2. Suggesting Suitable Products at the Right Time
In the meantime, Amazon, Netflix & Co. have made us accustomed to having products suggested that match our interests. A recommendation system (Recommender) that is tailored to their customers is an additional service on their part which is well received by customers.
Making the right product recommendations at the right time are reliable measures to increase customer satisfaction and repurchase rates.
For wholesale companies, this function is almost indispensable. Some companies try to discover existing cross-selling potentials with Excel analyses. This is better than trying nothing. With thousands of customers and products, manual analysis is inefficient. With so much data, machine learning algorithms are best, such as the Apriori algorithm that Amazon itself uses.

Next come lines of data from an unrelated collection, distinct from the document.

(** C20. A plan is committed in order, or not at all. If rendering fails, or the
    process halts in it, no file has changed. Otherwise, for destinations that
    do not stand in each other's way and whatever calls fail or wherever the
    process halts after that: a first part of the rendered writes is in place,
    each with all of its bytes, the rest of the destinations are as they were,
    and nothing else has changed but directories that were made or whose mode was
    set and staging files. When the commit succeeds, that part is everything; and
    the report of a partial batch is true: what it calls pending is the rest in
    order, the failed path is its first, and what it calls applied is, in order,
    what is in place, up to what was there before. *)
Theorem commit_in_order a plan interactive provisioner ulid w :
  Separate pid (nodes w) (plan_paths plan) →
  (∀ f dir e, provisioner = Some f → f dir = Err e → NotPartial e) →
  let '(r, w') := commit_plan_with_prompter a plan interactive provisioner ulid w in
  match render_plan_writes a plan interactive w with
  | (Some (Ok writes), _) =>
    w_path <$> writes `sublist_of` plan_paths plan ∧
    Reached pid (nodes w) writes (nodes w') (fun done rest =>
      match r with
      | Some (Ok _) => rest = []
      | Some (Err e) => Report (nodes w) e done rest
      | None => True
      end)
  | (Some (Err e), _) => r = Some (Err e) ∧ nodes w' = nodes w
  | (None, _) => r = None ∧ nodes w' = nodes w
  end.
Proof.
  intros Hsep Hprov. pose proof (quiet_writes (P := P) a plan interactive (nodes w) w eq_refl) as Hq.
  assert (E : commit_plan_with_prompter a plan interactive provisioner ulid =
    (render_plan_writes a plan interactive ≫= commit_rest a plan provisioner ulid)) by done.
  rewrite E. unfold mbind, IO_bind. destruct (render_plan_writes a plan interactive w) as [[[writes|e]|] w1].
  - destruct Hq as [Hn Hsub]. pose proof (separate_sublist _ _ _ _ Hsub Hsep) as Hsep'.
    pose proof (spec_commit_rest a plan provisioner ulid (nodes w) writes Hsep' Hprov w1 Hn) as Hr.
    destruct (commit_rest a plan provisioner ulid writes w1) as [[[u|e]|] w2]; by split.
  - by destruct Hq as [-> _].
  - by rewrite Hq.
Qed.
End Commit.
(** [fetch_all(&pool)], or [execute] *)
Definition fetch_all `{Server} (st : Statement) (p : Pool) : result string (list Row) * Pool :=
  let run c handed := (answers (log p) c st, mkPool c (log p ++ [(c, st)]) handed) in
  match handed p with
  | Refused err :: handed => (Err err, mkPool (connection p) (log p) handed)
  | Replaced :: handed => run (connection p + 1) handed
  | Kept :: handed => run (connection p) handed
  | [] => run (connection p) []
  end.

(** the columns of the tuple a [query_as] reads *)
Definition column_at (row : Row) (index : N) : result string Raw :=
  c ← ok_or (row !! N.to_nat index) (no_column index); Ok (c_raw c).
Definition text_at (row : Row) (index : N) : result string string := r ← column_at row index; get_string r.
Definition int_at (row : Row) (index : N) : result string Z := r ← column_at row index; get_i64 r.
Definition opt_text_at (row : Row) (index : N) : result string (option string) :=
  r ← column_at row index; if raw_is_null r then Ok None else Some <$> get_string r.

Fixpoint collect_all {E A B} (f : A → result E B) (l : list A) : result E (list B) :=
  match l with [] => Ok [] | x :: l => y ← f x; l ← collect_all f l; Ok (y :: l) end.
Lemma collect_each {E A B} (f : A → result E B) l l' : collect_all f l = Ok l' ↔ Forall2 (fun x y => f x = Ok y) l l'.
Proof.
  revert l'. induction l as [|x l IH]; intros l'; cbn [collect_all].
  - split; [intros [= <-]; constructor|]. by inversion 1.
  - rewrite bind_ok. setoid_rewrite bind_ok. setoid_rewrite IH. split.
    + intros (y & Hy & ys & Hys & [= <-]). by constructor.
    + inversion 1; subst. eauto 10.
Qed.
End Rows.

3. Individual Pricing and Targeted Discount Campaigns
Just as with individual product recommendations to your customers, discount promotions and pricing should not be based on a scattergun approach.
There are many treasures hidden in your historical sales data that intelligent algorithms can uncover. This includes the past payment behavior of your customers. AI-based pricing software can calculate your customers’ willingness to pay per product.
For discount promotions, also use the above info on your customers: Is the customer at risk of churn? How likely is he to buy an additional product? Select discounts specifically.
But don’t forget: people are still in the driver’s seat. That’s why it’s imperative to use algorithms carefully in everyday sales.
You Can’t Do It Without the Right Approach to Algorithms in Sales
The best algorithms only deliver suggestions based on historical data. It’s also important to know that forecasts are never – really never – 100% accurate. It’s impossible, because none of us have magical powers and can see into the future. Neither do algorithms.
For example, if you use predictive sales software in sales, you will always get forecasts that you disagree with. Probably because you, as an experienced sales professional, have some information about the customer that the software does not.
But is it appropriate to distrust the software’s suggestions? No! Because for every “not accurate” prediction, you will find at least four predictions that come true! And you will not gain any benefit from these correct and helpful hints if you only focus on unrealistic recommendations.
This mindset is hugely important for the proper use of machine learning algorithms.
Let’s be clear, this whole thing does NOT mean, “Oh, turn a blind eye, the predictions aren’t perfect, but they’re better than nothing.” No, it simply doesn’t get any more perfect than that. That’s the nature of predictions. It’s a probability game and it’s impossible (today) to predict the future more accurately.
Our tip on how to properly use algorithms for sales predictions: sort them out quickly. Ignore recommendations that are rather unrealistic according to your information and focus on the recommendations that you consider realistic. Set strategies for your sales team on how to evaluate the predictions and when which sales action should take place.